2. The wire forming apparatus according to claim 1, further comprising:
a first rotating/driving mechanism configured to rotate/drive the tool rotating member; and
a second rotating/driving mechanism configured to rotate/drive the tool driving member,
wherein the first rotating/driving mechanism rotates the tool rotating member through the gear using a driving force of a servo motor, and
the second rotating/driving mechanism rotates the tool driving member by transmitting a driving force of a servo motor to the gear through a gear.
3. The wire forming apparatus according to claim 1, wherein the controller controls a relative positional relationship between the wire guide and the tool by rotating the tool rotating member through a predetermined angle, and
controls driving of the tool unit by rotating the ring gear of the tool driving member at a predetermined speed.
4. The wire forming apparatus according to claim 1, wherein the wire feeder comprises a wire supply mechanism configured to supply the wire and a wire feeding mechanism configured to extract the wire from the wire supply mechanism and feed out the wire to the wire guide, and
the feeder moving mechanism moves the wire feeder by using a driving force of a servo motor.
5. The wire forming apparatus according to claim 4, wherein the wire feeding mechanism comprises a curving tendency correction mechanism configured to correct a curving tendency of a wire extracted from the wire supply mechanism and a pair of feed rollers which clamp the wire whose curving tendency is corrected.
6. The wire forming apparatus according to claim 1, wherein the wire has a line diameter not more than 0.3 mm.

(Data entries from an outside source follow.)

(* ===== verification/Traces.v ===== *)
(** * Concrete runs of the protocol

    Reachable databases of [Samples]' Agent: a command that runs to its end, a
    process that is replaced, a host update and a decommission up to the steps of
    their helpers, and a reinstallation up to its boot grant.  The theorems of the
    development are applied to them. *)
From S2P Require Import Prelude GoText GoTime TaskIds Store Hoare Execution Guards Claims Handoff.
From S2P Require Import Disposition Confirmation Workflows Updates Legacy Leases Lifecycle Evolution.
From S2P Require Import Protocol Samples.

Lemma reach_op m st : reachable st → operation m → reachable (fst (m st)).
Proof. intros Hr Ho. eapply reachable_steps; [exact Hr|]. by apply rtc_once, step_operation. Qed.

Lemma reach_tasks l st : reachable st → reachable (with_tasks l st).
Proof. intros Hr. eapply reachable_steps; [exact Hr|]. by apply rtc_once, step_environment. Qed.

Module Run.
Definition registered : Store :=
  fst (RegisterExecutionSession "agent-1" "credential" sample_session 2 sample_time sample_store).
Definition offered : Store :=
  fst (persistExecutionAuthorization "agent-1" sample_session "execution-1" sample_task sample_reads
         (sample_time + second) registered).
Definition digest : string := sha256_hex (task_json sample_task).
Definition start : M unit :=
  StartExecution "agent-1" sample_session "execution-1" digest (sample_time + 2 * second) (Ok tt) 0.
Definition running : Store := fst (start offered).
Definition store : M unit :=
  StoreExecutionResult "agent-1" sample_session "execution-1" "{}" true false "" None false
    (sample_time + 3 * second).
Definition received : Store := fst (store running).
Definition replaced : Store :=
  fst (RegisterExecutionSession "agent-1" "credential" sample_session2 2 (sample_time + 4 * second)
         running).

Lemma initial_sample : initial sample_store.
Proof. done. Qed.

Lemma reach_registered : reachable registered.
Proof.
  exists sample_store. split; [done|]. apply rtc_once. unfold registered.
  apply (step_operation (RegisterExecutionSession _ _ _ _ _)), op_register.
Qed.

Lemma reach_offered : reachable offered.
Proof.
  eapply reachable_steps; [apply reach_registered|]. apply rtc_once. unfold offered.
  apply step_persist.
Qed.

Lemma reach_running : reachable running.
Proof.
  eapply reachable_steps; [apply reach_offered|]. apply rtc_once. unfold running.
  apply (step_operation start), op_start.
Qed.

Lemma step_received : rtc step running received.
Proof. apply rtc_once. unfold received. apply (step_operation store), op_store. Qed.

Lemma step_replaced : rtc step running replaced.
Proof.
  apply rtc_once. unfold replaced.
  apply (step_operation (RegisterExecutionSession _ _ _ _ _)), op_register.
Qed.

(** Completion: the received result is projected and the execution finalised.
    The business row of the command is created by the claim. *)
Definition command_row : task_row :=
  mk_task_row application_commands "application-command-1" "agent-1" 1 0 1 "succeeded" "" "" "" false
    false "application-1" "" "" "" "" "" "" "" "" "" "" "".
Definition projected : M unit := λ st, (with_tasks [command_row] st, Ok tt).
Definition finish : M unit :=
  CompleteTask "agent-1" "application-command-1"
    (mk_task_result "execution-1" sample_session false 1 true "" "{}" false None) projected (ok tt)
    (sample_time + 4 * second) (sample_time + 4 * second) (sample_time + 4 * second).
Definition finished : Store := fst (finish running).
Definition restarted : Store :=
  fst (RegisterExecutionSession "agent-1" "credential" sample_session2 2 (sample_time + 5 * second)
         finished).

Definition closed : Store :=
  fst (RegisterExecutionSession "agent-1" "credential" sample_session2 2 (sample_time + 5 * second)
         received).

Lemma step_closed : rtc step received closed.
Proof.
  apply rtc_once. unfold closed.
  apply (step_operation (RegisterExecutionSession _ _ _ _ _)), op_register.
Qed.

Lemma reach_received : reachable received.
Proof. eapply reachable_steps; [apply reach_running|apply step_received]. Qed.

Lemma step_running_finished : rtc step running finished.
Proof. apply rtc_once. unfold finished. apply (step_operation finish), op_complete; done. Qed.

Lemma reach_finished : reachable finished.
Proof. eapply reachable_steps; [apply reach_running|apply step_running_finished]. Qed.

Lemma step_restarted : rtc step finished restarted.
Proof.
  apply rtc_once. unfold restarted.
  apply (step_operation (RegisterExecutionSession _ _ _ _ _)), op_register.
Qed.

(** The run does what it should. *)
Example run_finished : map te_state (executions finished) = [Succeeded].
Proof. vm_compute. reflexivity. Qed.
Example run_offered : map te_state (executions offered) = [Offered].
Proof. vm_compute. reflexivity. Qed.
Example run_running : map te_state (executions running) = [Running].
Proof. vm_compute. reflexivity. Qed.
Example run_received : map te_phase (executions received) = ["result_received"].
Proof. vm_compute. reflexivity. Qed.
Example run_replaced : map te_state (executions replaced) = [Unknown].
Proof. vm_compute. reflexivity. Qed.

Definition row (st : Store) : task_execution :=
  default (offered_execution "" "" "" sample_task 0) (head (executions st)).

Lemma row_in (st : Store) : executions st ≠ [] → row st ∈ executions st.
Proof. unfold row. destruct (executions st); [done|]. intros _. left. Qed.
(** Database states after a decision of the machine or of an administrator. *)
Definition retired : Store :=
  fst (retireAgentExecutionIdentity "agent-1" (rfc3339nano (sample_time + 4 * second)) running).
Definition paused : Store :=
  fst (SetExecutionClaimControl "admin-1" true (sample_time + 4 * second) registered).
Definition finalized : Store :=
  fst (finalizeExecution "agent-1" sample_session "execution-1" (sample_time + 4 * second)
         (sample_time + 4 * second) received).

Lemma reach_retired : reachable retired.
Proof. apply reach_op; [apply reach_running|apply op_retire]. Qed.

Lemma reach_replaced : reachable replaced.
Proof. eapply reachable_steps; [apply reach_running|apply step_replaced]. Qed.

Lemma reach_closed : reachable closed.
Proof. eapply reachable_steps; [apply reach_received|apply step_closed]. Qed.

(** The open command of an execution whose outcome is not settled. *)
Definition open_command : task_row :=
  mk_task_row application_commands "application-command-1" "agent-1" 1 0 1 "running"
    (rfc3339nano (sample_time + 5 * minute)) "" "" false false "application-1" "" "" "" "" "" "" "" ""
    "" "" "".
Definition undecided : Store := with_tasks [open_command] replaced.
Definition unprojected : Store :=
  with_tasks [set_tr_error "interrupted" (set_tr_state "failed" open_command)] closed.
End Run.

(** A host update: the Agent hands its execution to the helper. *)
Module Update.
Definition task : AgentTask :=
  mk_task "agent-update-1" "agent.update" 1 1 "" false None None None None None None None None "".
Definition update_row : task_row :=
  mk_task_row agent_updates "agent-update-1" "agent-1" 1 0 1 "running"
    (rfc3339nano (sample_time + 5 * minute)) "" "" false false "" "" "" "v1.1.0" "" "" "" "" "" "" "" "".
Definition offered : Store :=
  fst (persistExecutionAuthorization "agent-1" sample_session "execution-2" task sample_reads
         (sample_time + second) (with_tasks [update_row] Run.registered)).
Definition running : Store :=
  fst (StartExecution "agent-1" sample_session "execution-2" (sha256_hex (task_json task))
         (sample_time + 2 * second) (Ok tt) 0 offered).
Definition handed : Store :=
  fst (CheckExecutionStep "agent-1" sample_session "execution-2" "handoff"
         (sample_time + 3 * second) running).
Definition helper : Store :=
  fst (beginAgentUpdateExecution "agent-1" "credential" "agent-update-1" 1 "execution-2" sample_session
         (sample_time + 4 * second) handed).
Definition stop_step : M unit :=
  CheckUpdateHelperStep "agent-1" sample_session "execution-2" "stop" (sample_time + 5 * second).
Definition stopped : Store := fst (stop_step helper).

Lemma reach_update : reachable helper.
Proof.
  apply reach_op; [|apply op_begin_update]. apply reach_op; [|apply op_check].
  apply reach_op; [|apply op_start]. eapply reachable_steps; [|apply rtc_once, step_persist].
  apply reach_tasks, Run.reach_registered.
Qed.
End Update.

(** A decommission: the cleanup helper of the machine reports its steps. *)
Module Decommission.
Definition task : AgentTask :=
  mk_task "agent-decommission-agent-1" "agent.decommission" 1 1 "" false None None None None None None
    None None "".
Definition cleanup_row : task_row :=
  mk_task_row agent_decommissions "agent-1" "agent-1" 1 0 1 "running"
    (rfc3339nano (sample_time + 5 * minute)) "" "" false false "" "" "" "" "hash-token" "" "" "" "" "" ""
    "".
Definition offered : Store :=
  fst (persistExecutionAuthorization "agent-1" sample_session "execution-3" task sample_reads
         (sample_time + second) (with_tasks [cleanup_row] Run.registered)).
Definition running : Store :=
  fst (StartExecution "agent-1" sample_session "execution-3" (sha256_hex (task_json task))
         (sample_time + 2 * second) (Ok tt) 0 offered).
Definition handed : Store :=
  fst (CheckExecutionStep "agent-1" sample_session "execution-3" "handoff"
         (sample_time + 3 * second) running).
Definition helper : Store :=
  fst (beginAgentDecommission "agent-1" "credential" "agent-decommission-agent-1" 1 "execution-3"
         sample_session (sample_time + 4 * second) handed).
Definition first_step : M unit :=
  AuthorizeDecommissionStep "agent-decommission-agent-1" "token" 1 1 "command"
    (sample_time + 5 * second).
Definition stepped : Store := fst (first_step helper).

Lemma reach_cleanup : reachable helper.
Proof.
  apply reach_op; [|apply op_begin_decommission]. apply reach_op; [|apply op_check].
  apply reach_op; [|apply op_start]. eapply reachable_steps; [|apply rtc_once, step_persist].
  apply reach_tasks, Run.reach_registered.
Qed.
End Decommission.

(** A reinstallation: backup, then the boot grant. *)
Module Machine.
Definition task : AgentTask :=
  mk_task "os-reinstall-1" "node.os-reinstall" 1 1 "" false None None None None None None None None "".
Definition reinstall_row : task_row :=
  mk_task_row os_reinstall_tasks "os-reinstall-1" "agent-1" 1 0 1 "running"
    (rfc3339nano (sample_time + 5 * minute)) "" "" false false "" "" "" "" "" "" "" "" "" "" "" "".
Definition backup_digest : string :=
  "sha256:0000000000000000000000000000000000000000000000000000000000000000".
Definition offered : Store :=
  fst (persistExecutionAuthorization "agent-1" sample_session "execution-4" task sample_reads
         (sample_time + second) (with_tasks [reinstall_row] Run.registered)).
Definition running : Store :=
  fst (StartExecution "agent-1" sample_session "execution-4" (sha256_hex (task_json task))
         (sample_time + 2 * second) (Ok tt) 0 offered).
Definition applying : Store :=
  fst (CheckExecutionStep "agent-1" sample_session "execution-4" "apply" (sample_time + 3 * second)
         running).
Definition digest_of : string → string := λ _, backup_digest.
Definition saved : Store :=
  fst (RecordOSReinstallBackup "agent-1" sample_session "execution-4"
         (mk_backup "archive" "access" backup_digest) digest_of (λ _, Ok "plan") true
         (sample_time + 4 * second) (sample_time + 4 * second) applying).
Definition arm : M unit :=
  ArmOSReinstall "agent-1" sample_session "execution-4" backup_digest backup_digest digest_of
    (λ _, true) (sample_time + 5 * second).
Definition armed : Store := fst (arm saved).

Lemma reach_saved : reachable saved.
Proof.
  apply reach_op; [|apply op_backup]. apply reach_op; [|apply op_check].
  apply reach_op; [|apply op_start]. eapply reachable_steps; [|apply rtc_once, step_persist].
  apply reach_tasks, Run.reach_registered.
Qed.
End Machine.

(** The helpers get as far as they should. *)
Example run_helpers :
  map te_phase (executions Update.stopped) = ["stop"] ∧
  map te_phase (executions Decommission.stepped) = ["cleanup:1:command"] ∧
  map te_phase (executions Machine.armed) = ["reinstall_armed"] ∧
  map te_state (executions Run.finalized) = [Succeeded] ∧ executionClaimsPaused Run.paused = true.
Proof. vm_compute. auto. Qed.

(** The databases of the run are compared by name, and computed by [vm_compute]. *)
Opaque Run.registered Run.offered Run.running Run.received Run.replaced Run.finished Run.restarted
  Run.closed Run.retired Run.paused Run.finalized Update.helper Update.stopped Decommission.helper
  Decommission.stepped Machine.saved Machine.armed.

This application is claims the benefit of priority to Japanese Patent Application No. 2013-192338, filed Sep. 17, 2013, the disclosure of which is hereby incorporated by reference in its entirety. To the extent appropriate, a claim of priority is made to the above disclosed application.

Field of the Invention

The present invention relates to a wire forming apparatus which works a wire into a desired shape.

Description of the Related Art

A conventional wire forming apparatus sometimes needs to perform a process of rotating a fed wire in addition to a process of bending, curving, or winding the wire in order to work the wire into a final product shape. The conventional wire forming apparatus performs a process of rotating a wire by using feed rollers which feed the wire to a forming table. That is, this apparatus rotates a wire by making a pair of feed rollers pivot around the wire axis through a desired angle while compressing the wire between the pair of feed rollers. An advantage in rotating a wire is that it is possible to easily form the wire in an arbitrary direction. In other words, when not rotating a wire, it is necessary to change the mount positions of tools.

The long wire supplied from a material maker is held while being wound around a wire supply mechanism. For this reason, the wire has a curving tendency with a large curvature so as to curve in the winding direction. A curving tendency correction mechanism corrects this curving tendency to some extent when feeding out the wire, but cannot completely eliminate the tendency. For this reason, if a thin wire having a wire diameter of about 0.3 mm or less, in particular, is rotated with this tendency remaining, the direction of the curving tendency changes vertically or horizontally every time it is rotated. This affects the working of the wire, leading to, for example, variations in final product shape. In the process of rotating the wire, although the wire is compressed by the pair of feed rollers, rotating the wire repeatedly for a long period of time will cause a slight slip between the feed rollers and the wire. The accumulation of such slips will make product shapes unstable. In addition, the above process of rotating the wire twists the wire between a rotating wire supply mechanism and the feed rollers. This influences the stability of product shapes. Although securing a sufficient distance from the wire supply mechanism to the feed rollers can reduce the influence of twisting, it is not possible to completely eliminate the influence. The smaller the line diameter of a wire, the greater the influence.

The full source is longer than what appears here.